> Problem to solve
Repeat exactly the opening lines of the records, ending with the line that contains "(split_lines text) (Z.of_nat i)))%list).".

Collected data
"""

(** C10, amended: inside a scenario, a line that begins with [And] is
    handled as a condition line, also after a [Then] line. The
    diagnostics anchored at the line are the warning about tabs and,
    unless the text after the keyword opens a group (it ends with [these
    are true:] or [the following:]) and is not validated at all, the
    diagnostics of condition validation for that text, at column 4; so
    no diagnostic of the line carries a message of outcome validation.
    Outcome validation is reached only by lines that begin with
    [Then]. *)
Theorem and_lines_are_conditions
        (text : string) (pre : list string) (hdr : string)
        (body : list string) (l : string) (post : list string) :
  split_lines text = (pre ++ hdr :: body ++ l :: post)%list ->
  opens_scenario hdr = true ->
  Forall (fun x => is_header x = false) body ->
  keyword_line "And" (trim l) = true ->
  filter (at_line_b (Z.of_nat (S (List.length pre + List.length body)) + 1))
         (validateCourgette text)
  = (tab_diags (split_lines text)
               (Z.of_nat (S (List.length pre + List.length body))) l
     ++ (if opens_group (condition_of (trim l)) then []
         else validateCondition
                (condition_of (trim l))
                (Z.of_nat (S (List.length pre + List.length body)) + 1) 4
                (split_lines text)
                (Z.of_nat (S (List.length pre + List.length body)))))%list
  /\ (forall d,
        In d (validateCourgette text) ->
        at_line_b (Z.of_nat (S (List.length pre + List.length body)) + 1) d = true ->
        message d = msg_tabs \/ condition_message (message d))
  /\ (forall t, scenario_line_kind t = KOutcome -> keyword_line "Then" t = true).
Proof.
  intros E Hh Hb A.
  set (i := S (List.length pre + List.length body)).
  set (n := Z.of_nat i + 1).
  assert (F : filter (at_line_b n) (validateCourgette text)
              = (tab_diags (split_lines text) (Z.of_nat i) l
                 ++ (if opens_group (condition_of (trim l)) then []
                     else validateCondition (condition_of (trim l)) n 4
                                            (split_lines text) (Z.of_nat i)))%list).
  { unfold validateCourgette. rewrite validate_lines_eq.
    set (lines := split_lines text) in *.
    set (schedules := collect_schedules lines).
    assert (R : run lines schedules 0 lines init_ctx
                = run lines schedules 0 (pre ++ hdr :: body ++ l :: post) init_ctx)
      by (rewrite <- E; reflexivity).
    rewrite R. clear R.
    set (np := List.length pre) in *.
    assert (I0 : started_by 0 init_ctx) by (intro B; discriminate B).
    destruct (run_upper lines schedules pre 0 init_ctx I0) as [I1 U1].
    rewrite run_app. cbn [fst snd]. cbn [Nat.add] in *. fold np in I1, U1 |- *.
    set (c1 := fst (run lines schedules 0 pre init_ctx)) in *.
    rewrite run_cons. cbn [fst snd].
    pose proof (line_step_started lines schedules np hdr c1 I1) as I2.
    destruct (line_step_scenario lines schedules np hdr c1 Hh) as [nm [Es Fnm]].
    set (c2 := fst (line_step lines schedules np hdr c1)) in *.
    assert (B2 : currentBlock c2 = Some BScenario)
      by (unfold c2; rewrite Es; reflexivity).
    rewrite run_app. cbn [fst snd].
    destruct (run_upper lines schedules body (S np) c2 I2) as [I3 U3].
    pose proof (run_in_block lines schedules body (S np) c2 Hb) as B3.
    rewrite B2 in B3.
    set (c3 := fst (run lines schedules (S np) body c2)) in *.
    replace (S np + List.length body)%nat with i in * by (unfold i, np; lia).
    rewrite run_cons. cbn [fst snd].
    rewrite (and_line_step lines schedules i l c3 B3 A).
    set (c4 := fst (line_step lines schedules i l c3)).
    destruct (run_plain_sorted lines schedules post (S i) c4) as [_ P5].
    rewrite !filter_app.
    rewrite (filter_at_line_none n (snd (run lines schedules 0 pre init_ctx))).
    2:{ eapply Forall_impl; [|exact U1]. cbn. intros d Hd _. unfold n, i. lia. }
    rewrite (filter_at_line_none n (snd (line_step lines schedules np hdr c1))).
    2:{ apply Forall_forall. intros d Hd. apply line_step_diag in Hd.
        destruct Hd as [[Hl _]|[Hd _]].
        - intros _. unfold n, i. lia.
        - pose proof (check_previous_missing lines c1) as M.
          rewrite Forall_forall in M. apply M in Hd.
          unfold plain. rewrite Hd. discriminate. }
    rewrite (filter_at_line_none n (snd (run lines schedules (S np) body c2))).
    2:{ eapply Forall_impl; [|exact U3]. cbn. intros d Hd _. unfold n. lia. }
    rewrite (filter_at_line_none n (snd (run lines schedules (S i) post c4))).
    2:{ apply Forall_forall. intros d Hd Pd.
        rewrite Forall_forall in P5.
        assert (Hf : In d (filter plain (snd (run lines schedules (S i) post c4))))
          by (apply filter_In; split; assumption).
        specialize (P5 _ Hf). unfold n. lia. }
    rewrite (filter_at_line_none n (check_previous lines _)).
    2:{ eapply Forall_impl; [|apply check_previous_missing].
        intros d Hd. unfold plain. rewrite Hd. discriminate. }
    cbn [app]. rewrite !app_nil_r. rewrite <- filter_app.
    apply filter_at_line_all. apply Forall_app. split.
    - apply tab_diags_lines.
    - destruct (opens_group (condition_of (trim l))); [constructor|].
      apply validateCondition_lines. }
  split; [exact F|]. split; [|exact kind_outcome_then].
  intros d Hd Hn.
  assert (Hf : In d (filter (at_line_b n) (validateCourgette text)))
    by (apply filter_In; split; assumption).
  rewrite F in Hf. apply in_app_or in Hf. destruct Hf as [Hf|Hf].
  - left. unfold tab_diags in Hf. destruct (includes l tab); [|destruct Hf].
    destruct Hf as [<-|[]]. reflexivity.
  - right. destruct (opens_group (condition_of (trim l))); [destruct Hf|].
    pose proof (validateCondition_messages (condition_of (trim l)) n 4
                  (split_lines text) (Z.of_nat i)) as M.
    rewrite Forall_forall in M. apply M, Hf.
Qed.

"""

> Written answer
(** C10, amended: inside a scenario, a line that begins with [And] is
    handled as a condition line, also after a [Then] line. The
    diagnostics anchored at the line are the warning about tabs and,
    unless the text after the keyword opens a group (it ends with [these
    are true:] or [the following:]) and is not validated at all, the
    diagnostics of condition validation for that text, at column 4; so
    no diagnostic of the line carries a message of outcome validation.
    Outcome validation is reached only by lines that begin with
    [Then]. *)
Theorem and_lines_are_conditions
        (text : string) (pre : list string) (hdr : string)
        (body : list string) (l : string) (post : list string) :
  split_lines text = (pre ++ hdr :: body ++ l :: post)%list ->
  opens_scenario hdr = true ->
  Forall (fun x => is_header x = false) body ->
  keyword_line "And" (trim l) = true ->
  filter (at_line_b (Z.of_nat (S (List.length pre + List.length body)) + 1))
         (validateCourgette text)
  = (tab_diags (split_lines text)
               (Z.of_nat (S (List.length pre + List.length body))) l
     ++ (if opens_group (condition_of (trim l)) then []
         else validateCondition
                (condition_of (trim l))
                (Z.of_nat (S (List.length pre + List.length body)) + 1) 4
                (split_lines text)
                (Z.of_nat (S (List.length pre + List.length body)))))%list
  /\ (forall d,
        In d (validateCourgette text) ->
        at_line_b (Z.of_nat (S (List.length pre + List.length body)) + 1) d = true ->
        message d = msg_tabs \/ condition_message (message d))
  /\ (forall t, scenario_line_kind t = KOutcome -> keyword_line "Then" t = true).
Proof.
  intros E Hh Hb A.
  set (i := S (List.length pre + List.length body)).
  set (n := Z.of_nat i + 1).
  assert (F : filter (at_line_b n) (validateCourgette text)
              = (tab_diags (split_lines text) (Z.of_nat i) l
                 ++ (if opens_group (condition_of (trim l)) then []
                     else validateCondition (condition_of (trim l)) n 4
                                            (split_lines text) (Z.of_nat i)))%list).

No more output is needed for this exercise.